TASK STATEMENT:
Among the records below, find each line containing the word "value" and copy it.

TASK MATERIAL:
Lemma example_battery_ok : bat_ok (goldfish_int_lines 32) (H := int_irq_lines 32 ltac:(lia)) example_battery goldfish_interrupt_init.
Proof. split; [done|]. split; [vm_compute; lia|]. split; [exact init_inv|]. split; [done|]. split; vm_compute; split; discriminate. Qed.

Lemma battery_change_interrupts_witness :
  exists s' w' s'' w'', goldfish_battery_set_prop (goldfish_int_lines 32) (Some example_battery) goldfish_interrupt_init
      true POWER_SUPPLY_PROP_ONLINE 0 = Some (Some s', w')
    /\ Z.testbit (level w') (u32 5) = true
    /\ goldfish_battery_read (goldfish_int_lines 32) s' w' BATTERY_INT_STATUS = Some (AC_STATUS_CHANGED, s'', w'')
    /\ int_status s'' = 0 /\ Z.testbit (level w'') (u32 5) = false.
Proof.
  destruct (battery_change_interrupts (goldfish_int_lines 32) (H := int_irq_lines 32 ltac:(lia)) example_battery
    goldfish_interrupt_init true POWER_SUPPLY_PROP_ONLINE 0) as (s' & w' & s'' & w'' & H1 & H2 & H3 & H4 & H5).
  - exact example_battery_ok.
  - reflexivity.
  - reflexivity.
  - exists s', w', s'', w''. split; [exact H1|]. injection H1 as <- <-. split; [exact H2|]. split; [exact H3|].
    split; [exact H4|]. vm_compute in H3. injection H3 as <- <-. exact H5.
Defined.

(** A change recorded while its interrupt was masked, and so never
    acknowledged, silences later changes of the same kind: with the interrupt
    enabled, setting the property again leaves the line as it is although an
    enabled change is recorded. *)
Theorem battery_masked_change_is_silent {W} (pic : list (qemu_irq W)) `{IrqLines W pic} s w (ac : bool) property value value' :
  let k := if ac then AC_STATUS_CHANGED else BATTERY_STATUS_CHANGED in
  bat_ok pic s w -> int_status s = 0 -> int_enable s = 0 ->
  exists s1 w1 s2 s3, goldfish_battery_set_prop pic (Some s) w ac property value = Some (Some s1, w1)
    /\ goldfish_battery_write s1 BATTERY_INT_ENABLE BATTERY_INT_MASK = Some s2
    /\ goldfish_battery_set_prop pic (Some s2) w1 ac property value' = Some (Some s3, w1)
    /\ nz (int_status s3 .& int_enable s3) = true /\ bat_line pic s3 w1 = false.
Proof.
  intros k Hok Hs0 He0. destruct (set_prop_spec pic s w ac property value Hok)
    as (s1 & w1 & E1 & Hok1 & Hst1 & Hie1 & Hlm & _). fold k in Hst1, Hlm. rewrite Hs0 in Hst1, Hlm. simpl in Hst1.
  assert (0 <> k) as Hk by (subst k; destruct ac; done). specialize (Hlm Hk).
  set (s2 := set_int_enable BATTERY_INT_MASK s1).
  assert (bat_ok pic s2 w1) as Hok2.
  { destruct Hok1 as (? & ? & ? & ? & ? & ?). split_and!; try done; cbn; lia. }
  destruct (set_prop_spec pic s2 w1 ac property value' Hok2) as (s3 & w3 & E3 & _ & Hst3 & Hie3 & _ & Hsame).
  fold k in Hst3, Hsame. specialize (Hsame Hst1). subst w3. exists s1, w1, s2, s3.
  split; [exact E1|]. split; [done|]. split; [exact E3|]. split.
  - rewrite Hst3, Hie3. cbn. rewrite Hst1. subst k. by destruct ac.
  - assert (bat_dev s3 = bat_dev s1) as Hd.
    { unfold goldfish_battery_set_prop in E3. destruct (negb (hw_has_battery s2)); [by injection E3 as <-|].
      revert E3. unfold assign_prop. repeat case_match; simpl; intros E3;
        try (apply bind_Some in E3 as (? & _ & E3)); by injection E3 as <-. }
    unfold line_matches, bat_line in *. rewrite Hd, Hlm, Hie1, He0. by rewrite Z.land_0_r.
Qed.

Lemma battery_masked_change_is_silent_witness :
  exists s1 w1 s2 s3, goldfish_battery_set_prop (goldfish_int_lines 32) (Some (set_int_enable 0 example_battery))
      goldfish_interrupt_init true POWER_SUPPLY_PROP_ONLINE 0 = Some (Some s1, w1)
    /\ goldfish_battery_write s1 BATTERY_INT_ENABLE BATTERY_INT_MASK = Some s2
    /\ goldfish_battery_set_prop (goldfish_int_lines 32) (Some s2) w1 true POWER_SUPPLY_PROP_ONLINE 1 = Some (Some s3, w1).
Proof.
  destruct (battery_masked_change_is_silent (goldfish_int_lines 32) (H := int_irq_lines 32 ltac:(lia))
    (set_int_enable 0 example_battery) goldfish_interrupt_init true POWER_SUPPLY_PROP_ONLINE 0 1)
    as (s1 & w1 & s2 & s3 & H1 & H2 & H3 & _).
  - pose proof example_battery_ok as (? & ? & ? & ? & ? & ?). split_and!; try done; cbn; lia.
  - reflexivity.
  - reflexivity.
  - exists s1, w1, s2, s3. split; [exact H1|]. split; [exact H2|exact H3].
Defined.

RESPONSE TO THIS TASK:
Theorem battery_masked_change_is_silent {W} (pic : list (qemu_irq W)) `{IrqLines W pic} s w (ac : bool) property value value' :
  exists s1 w1 s2 s3, goldfish_battery_set_prop pic (Some s) w ac property value = Some (Some s1, w1)
    /\ goldfish_battery_set_prop pic (Some s2) w1 ac property value' = Some (Some s3, w1)
  intros k Hok Hs0 He0. destruct (set_prop_spec pic s w ac property value Hok)
  destruct (set_prop_spec pic s2 w1 ac property value' Hok2) as (s3 & w3 & E3 & _ & Hst3 & Hie3 & _ & Hsame).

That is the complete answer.